TASK GOAL =
Starting with the first line and ending with the one that holds "(fun _ => True)); [intros;", retype the entries exactly.
***
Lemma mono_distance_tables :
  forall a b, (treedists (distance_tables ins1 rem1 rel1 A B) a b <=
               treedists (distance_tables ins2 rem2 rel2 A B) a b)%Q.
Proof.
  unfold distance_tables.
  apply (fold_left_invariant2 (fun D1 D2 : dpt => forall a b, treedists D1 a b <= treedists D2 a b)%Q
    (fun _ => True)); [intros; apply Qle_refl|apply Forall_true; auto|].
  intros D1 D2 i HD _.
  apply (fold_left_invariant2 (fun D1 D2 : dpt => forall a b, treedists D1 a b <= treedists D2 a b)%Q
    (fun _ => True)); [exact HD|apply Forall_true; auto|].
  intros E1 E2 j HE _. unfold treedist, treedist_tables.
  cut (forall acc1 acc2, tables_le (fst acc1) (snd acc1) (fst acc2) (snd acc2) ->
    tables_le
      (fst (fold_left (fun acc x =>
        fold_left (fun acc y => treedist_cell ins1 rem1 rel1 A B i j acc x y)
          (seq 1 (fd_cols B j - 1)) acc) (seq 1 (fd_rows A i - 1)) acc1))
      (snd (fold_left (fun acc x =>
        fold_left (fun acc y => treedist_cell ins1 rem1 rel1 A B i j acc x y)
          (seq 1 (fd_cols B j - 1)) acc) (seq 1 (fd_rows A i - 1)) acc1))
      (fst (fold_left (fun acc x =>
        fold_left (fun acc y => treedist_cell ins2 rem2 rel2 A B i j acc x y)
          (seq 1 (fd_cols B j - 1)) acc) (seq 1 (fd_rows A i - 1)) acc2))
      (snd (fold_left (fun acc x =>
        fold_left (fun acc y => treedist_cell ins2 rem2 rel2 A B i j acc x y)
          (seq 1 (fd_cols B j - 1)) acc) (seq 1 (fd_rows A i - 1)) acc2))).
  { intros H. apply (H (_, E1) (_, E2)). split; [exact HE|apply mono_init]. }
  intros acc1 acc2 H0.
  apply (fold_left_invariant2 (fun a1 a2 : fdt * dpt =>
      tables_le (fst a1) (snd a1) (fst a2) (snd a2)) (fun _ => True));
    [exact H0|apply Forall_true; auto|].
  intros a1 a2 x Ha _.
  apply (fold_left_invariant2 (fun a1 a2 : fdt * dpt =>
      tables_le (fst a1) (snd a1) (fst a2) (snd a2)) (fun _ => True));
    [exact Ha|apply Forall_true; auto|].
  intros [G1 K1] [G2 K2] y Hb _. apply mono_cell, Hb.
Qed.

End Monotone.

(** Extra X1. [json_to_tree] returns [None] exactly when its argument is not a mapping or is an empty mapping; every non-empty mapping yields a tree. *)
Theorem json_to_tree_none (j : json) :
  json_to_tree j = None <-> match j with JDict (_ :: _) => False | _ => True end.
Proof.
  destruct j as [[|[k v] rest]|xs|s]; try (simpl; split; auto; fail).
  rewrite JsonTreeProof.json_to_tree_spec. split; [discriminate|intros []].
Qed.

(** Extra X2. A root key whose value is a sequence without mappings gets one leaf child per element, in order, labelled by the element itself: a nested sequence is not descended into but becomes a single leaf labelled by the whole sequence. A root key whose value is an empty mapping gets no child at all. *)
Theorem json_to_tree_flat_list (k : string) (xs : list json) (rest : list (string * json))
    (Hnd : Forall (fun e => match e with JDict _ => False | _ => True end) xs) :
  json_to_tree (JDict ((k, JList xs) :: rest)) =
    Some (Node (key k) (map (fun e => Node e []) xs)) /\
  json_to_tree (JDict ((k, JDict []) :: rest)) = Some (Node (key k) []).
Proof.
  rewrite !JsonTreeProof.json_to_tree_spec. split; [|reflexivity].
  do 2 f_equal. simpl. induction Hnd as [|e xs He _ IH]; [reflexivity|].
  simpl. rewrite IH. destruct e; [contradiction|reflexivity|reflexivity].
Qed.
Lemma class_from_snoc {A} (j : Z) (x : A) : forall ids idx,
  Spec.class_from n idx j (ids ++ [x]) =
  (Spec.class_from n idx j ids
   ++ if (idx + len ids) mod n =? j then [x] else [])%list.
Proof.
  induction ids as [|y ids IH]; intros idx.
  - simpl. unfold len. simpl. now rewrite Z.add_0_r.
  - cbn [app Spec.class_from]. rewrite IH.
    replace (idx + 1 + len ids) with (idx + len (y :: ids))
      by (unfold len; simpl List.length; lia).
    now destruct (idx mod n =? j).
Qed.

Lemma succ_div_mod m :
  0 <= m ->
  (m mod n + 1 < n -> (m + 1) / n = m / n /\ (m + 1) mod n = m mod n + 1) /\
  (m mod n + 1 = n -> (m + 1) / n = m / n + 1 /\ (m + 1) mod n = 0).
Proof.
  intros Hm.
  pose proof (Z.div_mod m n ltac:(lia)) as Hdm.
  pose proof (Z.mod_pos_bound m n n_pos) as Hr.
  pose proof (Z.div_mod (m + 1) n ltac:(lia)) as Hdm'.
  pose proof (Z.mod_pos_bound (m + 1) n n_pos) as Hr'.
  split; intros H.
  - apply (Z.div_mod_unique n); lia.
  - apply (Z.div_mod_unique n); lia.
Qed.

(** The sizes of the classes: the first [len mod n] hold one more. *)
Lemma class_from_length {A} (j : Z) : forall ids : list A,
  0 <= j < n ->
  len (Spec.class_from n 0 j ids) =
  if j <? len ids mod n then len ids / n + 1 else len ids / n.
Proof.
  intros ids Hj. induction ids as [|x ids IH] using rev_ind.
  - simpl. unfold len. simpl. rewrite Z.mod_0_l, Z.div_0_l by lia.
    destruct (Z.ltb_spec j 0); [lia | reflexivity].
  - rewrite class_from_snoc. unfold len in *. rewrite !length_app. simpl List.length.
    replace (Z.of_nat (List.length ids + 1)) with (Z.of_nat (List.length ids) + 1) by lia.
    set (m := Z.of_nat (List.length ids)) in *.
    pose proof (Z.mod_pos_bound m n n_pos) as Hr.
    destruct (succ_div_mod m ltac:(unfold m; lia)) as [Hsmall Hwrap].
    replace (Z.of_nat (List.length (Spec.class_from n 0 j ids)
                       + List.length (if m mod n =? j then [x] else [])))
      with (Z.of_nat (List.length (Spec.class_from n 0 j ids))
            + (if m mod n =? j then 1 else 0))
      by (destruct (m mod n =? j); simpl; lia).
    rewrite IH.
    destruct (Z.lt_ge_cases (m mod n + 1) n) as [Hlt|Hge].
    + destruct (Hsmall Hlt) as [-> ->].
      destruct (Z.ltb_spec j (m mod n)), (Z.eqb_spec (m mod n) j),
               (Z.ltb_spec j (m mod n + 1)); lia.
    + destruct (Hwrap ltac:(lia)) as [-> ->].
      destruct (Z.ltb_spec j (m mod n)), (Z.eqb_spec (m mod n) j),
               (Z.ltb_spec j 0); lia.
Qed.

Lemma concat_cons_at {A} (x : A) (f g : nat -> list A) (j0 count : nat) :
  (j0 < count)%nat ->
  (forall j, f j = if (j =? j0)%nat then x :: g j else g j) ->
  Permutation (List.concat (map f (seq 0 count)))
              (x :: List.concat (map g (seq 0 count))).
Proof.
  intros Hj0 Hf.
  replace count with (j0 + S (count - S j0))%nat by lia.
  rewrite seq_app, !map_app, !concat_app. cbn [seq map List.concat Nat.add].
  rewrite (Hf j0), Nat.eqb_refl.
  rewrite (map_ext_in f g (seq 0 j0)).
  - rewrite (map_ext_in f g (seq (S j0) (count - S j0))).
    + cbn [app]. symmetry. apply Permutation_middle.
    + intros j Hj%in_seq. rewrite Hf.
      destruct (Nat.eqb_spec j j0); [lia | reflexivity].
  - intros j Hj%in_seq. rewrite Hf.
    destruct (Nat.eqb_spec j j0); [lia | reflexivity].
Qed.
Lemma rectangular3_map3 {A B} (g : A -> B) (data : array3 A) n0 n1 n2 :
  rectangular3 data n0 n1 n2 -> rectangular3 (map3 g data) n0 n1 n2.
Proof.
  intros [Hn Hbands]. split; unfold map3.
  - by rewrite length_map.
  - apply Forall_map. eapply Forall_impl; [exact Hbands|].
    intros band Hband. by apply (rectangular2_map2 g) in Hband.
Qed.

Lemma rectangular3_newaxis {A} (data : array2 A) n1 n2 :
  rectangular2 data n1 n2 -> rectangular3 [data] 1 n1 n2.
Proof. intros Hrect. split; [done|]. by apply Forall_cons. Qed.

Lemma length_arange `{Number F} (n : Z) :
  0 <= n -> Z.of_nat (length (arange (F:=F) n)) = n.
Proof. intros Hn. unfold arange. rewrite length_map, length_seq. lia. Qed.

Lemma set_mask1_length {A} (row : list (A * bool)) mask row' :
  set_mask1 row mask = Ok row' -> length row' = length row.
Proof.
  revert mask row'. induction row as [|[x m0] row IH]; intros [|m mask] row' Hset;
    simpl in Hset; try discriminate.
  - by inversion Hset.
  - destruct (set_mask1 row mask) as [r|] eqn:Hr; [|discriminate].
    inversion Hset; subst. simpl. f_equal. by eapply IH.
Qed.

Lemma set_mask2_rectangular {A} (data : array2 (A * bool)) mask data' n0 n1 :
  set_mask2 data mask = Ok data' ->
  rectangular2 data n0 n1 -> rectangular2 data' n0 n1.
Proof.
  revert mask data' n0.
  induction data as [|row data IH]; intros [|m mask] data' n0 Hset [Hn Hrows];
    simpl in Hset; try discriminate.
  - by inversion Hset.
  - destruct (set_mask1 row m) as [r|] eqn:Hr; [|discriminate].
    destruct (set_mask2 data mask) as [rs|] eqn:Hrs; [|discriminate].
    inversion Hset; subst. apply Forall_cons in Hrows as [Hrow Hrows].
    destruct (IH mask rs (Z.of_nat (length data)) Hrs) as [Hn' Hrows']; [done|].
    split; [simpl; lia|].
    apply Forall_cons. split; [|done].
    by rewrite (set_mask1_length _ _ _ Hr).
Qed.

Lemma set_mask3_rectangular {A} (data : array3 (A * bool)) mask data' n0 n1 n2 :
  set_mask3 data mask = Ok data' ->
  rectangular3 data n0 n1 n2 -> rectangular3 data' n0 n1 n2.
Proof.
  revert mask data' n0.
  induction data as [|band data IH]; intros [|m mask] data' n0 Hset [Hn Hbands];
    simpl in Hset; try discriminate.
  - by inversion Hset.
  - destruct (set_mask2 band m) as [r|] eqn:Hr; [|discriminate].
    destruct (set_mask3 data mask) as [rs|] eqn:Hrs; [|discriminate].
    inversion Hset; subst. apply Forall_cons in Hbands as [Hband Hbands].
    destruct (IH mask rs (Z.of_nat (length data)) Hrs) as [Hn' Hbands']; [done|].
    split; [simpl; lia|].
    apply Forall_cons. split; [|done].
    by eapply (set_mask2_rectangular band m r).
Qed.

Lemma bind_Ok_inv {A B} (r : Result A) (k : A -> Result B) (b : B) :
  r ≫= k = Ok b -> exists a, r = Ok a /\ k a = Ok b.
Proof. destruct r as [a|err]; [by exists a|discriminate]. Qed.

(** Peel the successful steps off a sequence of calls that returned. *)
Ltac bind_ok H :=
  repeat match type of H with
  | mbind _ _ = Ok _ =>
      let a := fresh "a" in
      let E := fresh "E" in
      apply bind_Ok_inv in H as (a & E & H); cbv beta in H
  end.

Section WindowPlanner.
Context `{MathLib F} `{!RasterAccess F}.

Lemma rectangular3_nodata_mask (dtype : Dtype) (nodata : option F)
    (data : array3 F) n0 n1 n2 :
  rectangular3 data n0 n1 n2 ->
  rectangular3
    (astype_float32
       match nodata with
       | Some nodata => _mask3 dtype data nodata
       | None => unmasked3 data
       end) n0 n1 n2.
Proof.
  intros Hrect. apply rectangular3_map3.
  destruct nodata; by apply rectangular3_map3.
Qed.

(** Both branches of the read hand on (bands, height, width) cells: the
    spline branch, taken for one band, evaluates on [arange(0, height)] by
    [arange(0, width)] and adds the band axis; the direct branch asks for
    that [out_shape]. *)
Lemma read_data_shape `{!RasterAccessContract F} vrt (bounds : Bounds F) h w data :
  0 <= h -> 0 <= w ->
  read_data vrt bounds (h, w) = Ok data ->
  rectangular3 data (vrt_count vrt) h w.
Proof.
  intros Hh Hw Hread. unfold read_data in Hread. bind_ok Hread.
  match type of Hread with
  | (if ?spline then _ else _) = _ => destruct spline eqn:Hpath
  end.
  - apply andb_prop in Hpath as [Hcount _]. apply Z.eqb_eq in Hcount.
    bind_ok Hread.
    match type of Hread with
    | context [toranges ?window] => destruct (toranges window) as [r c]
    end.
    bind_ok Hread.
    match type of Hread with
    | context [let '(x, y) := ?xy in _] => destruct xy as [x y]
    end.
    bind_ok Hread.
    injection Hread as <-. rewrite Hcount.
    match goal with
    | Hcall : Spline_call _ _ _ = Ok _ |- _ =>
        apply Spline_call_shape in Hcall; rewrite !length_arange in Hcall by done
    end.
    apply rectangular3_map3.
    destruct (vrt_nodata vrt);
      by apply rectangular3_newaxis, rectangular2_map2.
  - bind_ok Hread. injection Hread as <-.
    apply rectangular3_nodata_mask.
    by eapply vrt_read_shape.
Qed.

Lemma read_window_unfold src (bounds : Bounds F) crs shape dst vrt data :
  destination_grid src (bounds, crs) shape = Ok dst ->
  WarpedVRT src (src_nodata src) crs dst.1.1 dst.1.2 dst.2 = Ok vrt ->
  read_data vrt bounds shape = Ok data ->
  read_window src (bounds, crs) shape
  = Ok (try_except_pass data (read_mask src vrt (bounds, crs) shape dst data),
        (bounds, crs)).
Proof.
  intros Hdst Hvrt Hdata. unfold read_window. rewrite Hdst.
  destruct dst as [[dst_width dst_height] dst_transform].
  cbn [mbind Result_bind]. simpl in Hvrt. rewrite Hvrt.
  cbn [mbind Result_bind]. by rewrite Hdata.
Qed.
***
OUTPUT OF THE EXERCISE =
Lemma mono_distance_tables :
  forall a b, (treedists (distance_tables ins1 rem1 rel1 A B) a b <=
               treedists (distance_tables ins2 rem2 rel2 A B) a b)%Q.
Proof.
  unfold distance_tables.
  apply (fold_left_invariant2 (fun D1 D2 : dpt => forall a b, treedists D1 a b <= treedists D2 a b)%Q
    (fun _ => True)); [intros; apply Qle_refl|apply Forall_true; auto|].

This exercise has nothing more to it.